MATERIAL SHOWN section start

(** The loop over [mappings]: the mappings for which a segment is written,
    each with the text added to [result] for it.  [before] is
    [mappings[i - 1]], [None] when [i] is [0].  Lines count from 1 and the
    array is sorted, so a new line is the previous line plus the number of
    [;] written. *)
Fixpoint serializeFrom (sources : list string) (previous : Previous)
    (before : option Mapping) (mappings : list Mapping) : list (Mapping * string) :=
  match mappings with
  | [] => []
  | mapping :: rest =>
      let sameLine :=
        Nat.eqb (line (generated mapping)) (previousGeneratedLine previous) in
      let repeated :=
        match before with
        | Some m =>
            match compareByGeneratedPositionsInflated mapping m with
            | Eq => true
            | _ => false
            end
        | None => false
        end in
      if sameLine && repeated then serializeFrom sources previous (Some mapping) rest
      else
        let separator :=
          if sameLine then match before with Some _ => "," | None => EmptyString end
          else semicolons (line (generated mapping) - previousGeneratedLine previous) in
        let generatedColumn := Z.of_nat (column (generated mapping)) in
        let sourceIdx := Z.of_nat (indexOf (source mapping) sources) in
        let originalLine := (Z.of_nat (line (original mapping)) - 1)%Z in
        let originalColumn := Z.of_nat (column (original mapping)) in
        let next :=
          separator
          +:+ base64VLQ_encode
                (generatedColumn
                 - (if sameLine then previousGeneratedColumn previous else 0))%Z
          +:+ base64VLQ_encode (sourceIdx - previousSource previous)%Z
          +:+ base64VLQ_encode (originalLine - previousOriginalLine previous)%Z
          +:+ base64VLQ_encode (originalColumn - previousOriginalColumn previous)%Z in
        (mapping, next)
        :: serializeFrom sources
             {| previousGeneratedColumn := generatedColumn;
                previousGeneratedLine := line (generated mapping);
                previousOriginalColumn := originalColumn;
                previousOriginalLine := originalLine;
                previousSource := sourceIdx |}
             (Some mapping) rest
  end.

Definition serializedSegments (g : SourceMapGenerator) : list (Mapping * string) :=
  serializeFrom (gen_sources g) initialPrevious None (toArray g).

(** The mappings of the map that [toJSON] returns. *)
Definition serializedMappings (g : SourceMapGenerator) : list Mapping :=
  map fst (serializedSegments g).

Definition serializeMappings (g : SourceMapGenerator) : string :=
  fold_right String.append EmptyString (map snd (serializedSegments g)).

(** [generator.toJSON()] of source-map. *)
Definition toJSON {P : Platform} (g : SourceMapGenerator) : json number :=
  JObject [("version", JNumber three);
           ("sources", JArray (map JString (gen_sources g)));
           ("names", JArray []);
           ("mappings", JString (serializeMappings g));
           ("file", JString (gen_file g))].

(** Positions in the order of the text. *)
Definition positionBefore (p q : Position) : bool :=
  Nat.ltb (line p) (line q)
  || (Nat.eqb (line p) (line q) && Nat.ltb (column p) (column q)).

(** Each position lies before the next one. *)
Fixpoint ascending (l : list Position) : bool :=
  match l with
  | p :: (q :: _) as rest => positionBefore p q && ascending rest
  | _ => true
  end.

(** Where the located tokens start. *)
Definition tokenStarts (tokens : list Token) : list Position :=
  omap (fun token => loc_start <$> loc token) tokens.

(** The generated positions of [l] ascend, the first of them from the
    position of [before]. *)
Definition ascendingFrom (before : option Mapping) (l : list Mapping) : bool :=
  match before with
  | Some a => ascending (map generated (a :: l))
  | None => ascending (map generated l)
  end.

(** ** Request routing: the two proxies of [runServer] *)

Definition HIDDEN_ADMIN_PORT : N := 18881.
Definition HIDDEN_BROWSER_SYNC_PORT : N := 18882.

(** [`http://localhost:${port}`] *)
Inductive origin := Localhost (port : N).

(** One call of [createProxyMiddleware(context, options)]. *)
Record ProxyMiddleware := {
  context : list string;
  target : origin;
  ws : bool;
  pathRewrite : option (list (string * string));
}.

Definition adminPattern (adapterName : string) : string :=
  "/adapter/" +:+ adapterName +:+ "/**".

(** browser-sync proxy *)
Definition browserSyncProxy (adapterName : string) : ProxyMiddleware :=
  {| context := [adminPattern adapterName; "/browser-sync/**"];
     target := Localhost HIDDEN_BROWSER_SYNC_PORT;
     (* ws: true, // can't have two web-socket connections proxying to different locations *)
     ws := false;
     pathRewrite := Some [("^/adapter/" +:+ adapterName +:+ "/", "/")] |}.

(** admin proxy *)
Definition adminProxy (adapterName : string) : ProxyMiddleware :=
  {| context := ["!" +:+ adminPattern adapterName; "!/browser-sync/**"];
     target := Localhost HIDDEN_ADMIN_PORT;
     ws := true;
     pathRewrite := None |}.

(** The middlewares in the order of the calls of [app.use]. *)
Definition app (adapterName : string) : list ProxyMiddleware :=
  [browserSyncProxy adapterName; adminProxy adapterName].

MATERIAL SHOWN section end

**EXERCISE DIRECTIONS**
Reproduce every line of the records containing the string "originalLine".

**FINISHED EXERCISE**
        let originalLine := (Z.of_nat (line (original mapping)) - 1)%Z in
          +:+ base64VLQ_encode (originalLine - previousOriginalLine previous)%Z
                previousOriginalLine := originalLine;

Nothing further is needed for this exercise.